Work task: Repeat the records below exactly, beginning at the first line and finishing with the line that contains "and with a body".

Data listing:

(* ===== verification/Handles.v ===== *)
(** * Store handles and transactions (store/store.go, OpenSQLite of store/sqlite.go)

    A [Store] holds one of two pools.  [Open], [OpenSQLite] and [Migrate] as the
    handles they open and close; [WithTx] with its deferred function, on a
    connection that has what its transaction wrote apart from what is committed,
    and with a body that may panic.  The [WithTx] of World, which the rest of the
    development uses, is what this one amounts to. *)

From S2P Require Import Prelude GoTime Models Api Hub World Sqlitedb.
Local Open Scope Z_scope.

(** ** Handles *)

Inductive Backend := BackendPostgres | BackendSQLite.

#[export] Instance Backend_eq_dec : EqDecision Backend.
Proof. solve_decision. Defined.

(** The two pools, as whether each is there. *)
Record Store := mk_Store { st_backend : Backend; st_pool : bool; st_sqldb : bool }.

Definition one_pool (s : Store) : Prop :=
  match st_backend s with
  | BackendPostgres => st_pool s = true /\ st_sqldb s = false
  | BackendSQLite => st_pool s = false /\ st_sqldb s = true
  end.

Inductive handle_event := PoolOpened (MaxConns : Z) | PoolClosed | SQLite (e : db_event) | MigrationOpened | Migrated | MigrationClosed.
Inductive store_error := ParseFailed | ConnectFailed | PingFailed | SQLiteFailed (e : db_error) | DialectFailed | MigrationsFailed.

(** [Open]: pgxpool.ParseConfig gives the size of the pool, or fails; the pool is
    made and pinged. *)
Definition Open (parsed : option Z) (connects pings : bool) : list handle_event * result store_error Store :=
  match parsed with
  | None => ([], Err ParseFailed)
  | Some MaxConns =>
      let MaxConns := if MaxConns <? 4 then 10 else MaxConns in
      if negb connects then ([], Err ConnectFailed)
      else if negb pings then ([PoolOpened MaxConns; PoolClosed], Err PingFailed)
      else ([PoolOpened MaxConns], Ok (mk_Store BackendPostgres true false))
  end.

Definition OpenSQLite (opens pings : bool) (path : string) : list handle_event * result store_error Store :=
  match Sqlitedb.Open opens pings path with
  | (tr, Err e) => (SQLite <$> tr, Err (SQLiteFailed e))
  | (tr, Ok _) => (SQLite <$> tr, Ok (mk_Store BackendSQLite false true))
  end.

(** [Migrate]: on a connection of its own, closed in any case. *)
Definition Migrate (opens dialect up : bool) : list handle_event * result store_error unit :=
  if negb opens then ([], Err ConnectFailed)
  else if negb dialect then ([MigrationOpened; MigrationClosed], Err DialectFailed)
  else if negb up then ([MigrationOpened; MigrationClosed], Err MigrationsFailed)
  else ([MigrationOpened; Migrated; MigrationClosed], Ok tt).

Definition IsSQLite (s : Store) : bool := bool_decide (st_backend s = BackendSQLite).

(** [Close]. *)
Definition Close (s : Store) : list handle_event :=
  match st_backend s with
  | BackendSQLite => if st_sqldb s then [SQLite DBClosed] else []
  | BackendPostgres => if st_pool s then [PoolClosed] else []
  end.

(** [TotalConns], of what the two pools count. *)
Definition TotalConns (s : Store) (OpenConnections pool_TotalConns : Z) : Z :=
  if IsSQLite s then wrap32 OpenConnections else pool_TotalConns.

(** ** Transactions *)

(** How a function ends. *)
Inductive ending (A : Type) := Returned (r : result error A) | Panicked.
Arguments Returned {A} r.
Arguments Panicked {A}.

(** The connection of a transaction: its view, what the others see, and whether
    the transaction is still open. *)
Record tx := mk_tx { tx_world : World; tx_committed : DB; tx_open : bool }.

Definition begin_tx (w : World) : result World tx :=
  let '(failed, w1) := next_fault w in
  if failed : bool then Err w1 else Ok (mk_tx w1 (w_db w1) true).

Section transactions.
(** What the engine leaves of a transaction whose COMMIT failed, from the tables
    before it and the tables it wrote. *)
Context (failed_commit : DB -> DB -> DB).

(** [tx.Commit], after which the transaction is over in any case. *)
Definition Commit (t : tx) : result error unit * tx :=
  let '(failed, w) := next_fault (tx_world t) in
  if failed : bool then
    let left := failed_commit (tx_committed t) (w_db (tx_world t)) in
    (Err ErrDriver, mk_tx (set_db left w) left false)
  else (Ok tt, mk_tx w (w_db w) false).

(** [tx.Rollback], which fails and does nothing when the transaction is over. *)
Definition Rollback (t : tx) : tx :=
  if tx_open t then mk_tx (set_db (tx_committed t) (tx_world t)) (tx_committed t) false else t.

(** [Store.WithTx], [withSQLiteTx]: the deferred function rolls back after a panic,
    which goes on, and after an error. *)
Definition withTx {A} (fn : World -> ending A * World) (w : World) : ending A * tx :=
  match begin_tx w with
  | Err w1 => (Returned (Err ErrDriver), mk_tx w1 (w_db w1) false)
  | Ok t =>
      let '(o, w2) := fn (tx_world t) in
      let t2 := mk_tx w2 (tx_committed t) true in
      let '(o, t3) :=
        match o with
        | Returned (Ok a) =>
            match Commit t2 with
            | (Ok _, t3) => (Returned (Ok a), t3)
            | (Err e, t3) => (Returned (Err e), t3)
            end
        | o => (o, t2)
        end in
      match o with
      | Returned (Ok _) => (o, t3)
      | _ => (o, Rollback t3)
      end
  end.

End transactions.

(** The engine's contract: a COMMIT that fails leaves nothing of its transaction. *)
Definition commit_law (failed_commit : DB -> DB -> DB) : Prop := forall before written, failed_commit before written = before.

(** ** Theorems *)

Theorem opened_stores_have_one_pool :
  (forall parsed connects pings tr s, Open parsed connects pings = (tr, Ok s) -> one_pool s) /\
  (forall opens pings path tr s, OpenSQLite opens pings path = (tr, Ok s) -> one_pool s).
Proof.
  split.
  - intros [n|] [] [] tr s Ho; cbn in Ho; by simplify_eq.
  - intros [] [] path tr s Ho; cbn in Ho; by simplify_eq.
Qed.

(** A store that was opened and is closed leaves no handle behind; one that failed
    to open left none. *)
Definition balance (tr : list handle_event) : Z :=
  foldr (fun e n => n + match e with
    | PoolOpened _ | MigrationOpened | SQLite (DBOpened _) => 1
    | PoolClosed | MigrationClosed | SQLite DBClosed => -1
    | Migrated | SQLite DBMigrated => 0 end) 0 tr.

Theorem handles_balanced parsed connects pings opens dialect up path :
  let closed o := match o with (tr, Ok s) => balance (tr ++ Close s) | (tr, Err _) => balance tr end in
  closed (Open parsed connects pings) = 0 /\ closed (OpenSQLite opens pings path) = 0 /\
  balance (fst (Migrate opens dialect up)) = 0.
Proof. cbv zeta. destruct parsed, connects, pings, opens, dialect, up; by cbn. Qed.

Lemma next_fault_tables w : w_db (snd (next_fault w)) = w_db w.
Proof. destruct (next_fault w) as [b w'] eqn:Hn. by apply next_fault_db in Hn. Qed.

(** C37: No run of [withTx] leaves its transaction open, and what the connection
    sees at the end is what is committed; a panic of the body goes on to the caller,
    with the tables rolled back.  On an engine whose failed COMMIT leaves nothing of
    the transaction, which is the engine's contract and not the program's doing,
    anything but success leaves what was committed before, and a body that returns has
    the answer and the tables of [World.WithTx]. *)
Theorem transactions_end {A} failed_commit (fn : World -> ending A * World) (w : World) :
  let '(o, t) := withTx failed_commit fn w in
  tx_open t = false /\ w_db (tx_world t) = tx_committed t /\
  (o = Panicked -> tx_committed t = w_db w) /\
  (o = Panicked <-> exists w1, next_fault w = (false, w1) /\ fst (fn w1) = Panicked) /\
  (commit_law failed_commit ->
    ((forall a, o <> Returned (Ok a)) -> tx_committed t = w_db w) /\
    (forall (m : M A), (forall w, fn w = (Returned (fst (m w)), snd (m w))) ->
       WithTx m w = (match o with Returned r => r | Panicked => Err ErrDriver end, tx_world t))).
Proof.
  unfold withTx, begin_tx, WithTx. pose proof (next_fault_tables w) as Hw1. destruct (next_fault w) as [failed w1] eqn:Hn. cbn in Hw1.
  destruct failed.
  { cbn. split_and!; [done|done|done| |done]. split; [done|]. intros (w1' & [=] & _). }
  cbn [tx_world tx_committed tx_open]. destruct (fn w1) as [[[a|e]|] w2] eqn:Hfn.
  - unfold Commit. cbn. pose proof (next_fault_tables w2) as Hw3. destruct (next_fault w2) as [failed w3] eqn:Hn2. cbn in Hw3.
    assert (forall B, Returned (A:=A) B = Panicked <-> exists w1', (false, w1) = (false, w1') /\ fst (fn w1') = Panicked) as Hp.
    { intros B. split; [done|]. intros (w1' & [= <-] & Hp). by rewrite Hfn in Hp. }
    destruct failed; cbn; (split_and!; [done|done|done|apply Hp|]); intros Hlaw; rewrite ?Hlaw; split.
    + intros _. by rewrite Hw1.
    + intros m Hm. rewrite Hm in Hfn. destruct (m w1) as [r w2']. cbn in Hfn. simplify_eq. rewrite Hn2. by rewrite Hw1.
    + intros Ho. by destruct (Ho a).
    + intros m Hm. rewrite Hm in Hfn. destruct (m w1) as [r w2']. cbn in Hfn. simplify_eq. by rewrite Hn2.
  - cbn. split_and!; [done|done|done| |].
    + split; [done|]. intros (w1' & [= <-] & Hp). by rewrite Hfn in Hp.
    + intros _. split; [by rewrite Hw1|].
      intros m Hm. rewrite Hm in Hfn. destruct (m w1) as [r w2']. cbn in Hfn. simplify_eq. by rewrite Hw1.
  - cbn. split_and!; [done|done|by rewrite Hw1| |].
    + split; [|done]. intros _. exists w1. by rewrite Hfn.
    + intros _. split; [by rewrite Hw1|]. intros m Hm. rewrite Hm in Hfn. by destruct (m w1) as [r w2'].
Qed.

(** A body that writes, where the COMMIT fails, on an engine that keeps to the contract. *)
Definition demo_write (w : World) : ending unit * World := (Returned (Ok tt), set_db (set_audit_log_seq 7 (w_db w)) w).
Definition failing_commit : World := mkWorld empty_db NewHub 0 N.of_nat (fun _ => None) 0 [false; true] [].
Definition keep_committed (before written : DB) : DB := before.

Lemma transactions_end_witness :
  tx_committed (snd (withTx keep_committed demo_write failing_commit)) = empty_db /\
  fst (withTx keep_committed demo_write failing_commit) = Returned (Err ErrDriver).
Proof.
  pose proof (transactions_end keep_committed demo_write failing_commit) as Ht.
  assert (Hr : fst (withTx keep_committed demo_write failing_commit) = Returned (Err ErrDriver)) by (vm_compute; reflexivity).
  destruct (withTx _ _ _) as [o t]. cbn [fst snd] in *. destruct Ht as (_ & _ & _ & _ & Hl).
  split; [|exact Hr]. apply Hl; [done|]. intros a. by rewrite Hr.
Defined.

Response to the task:
(* ===== verification/Handles.v ===== *)
(** * Store handles and transactions (store/store.go, OpenSQLite of store/sqlite.go)

    A [Store] holds one of two pools.  [Open], [OpenSQLite] and [Migrate] as the
    handles they open and close; [WithTx] with its deferred function, on a
    connection that has what its transaction wrote apart from what is committed,
    and with a body that may panic.  The [WithTx] of World, which the rest of the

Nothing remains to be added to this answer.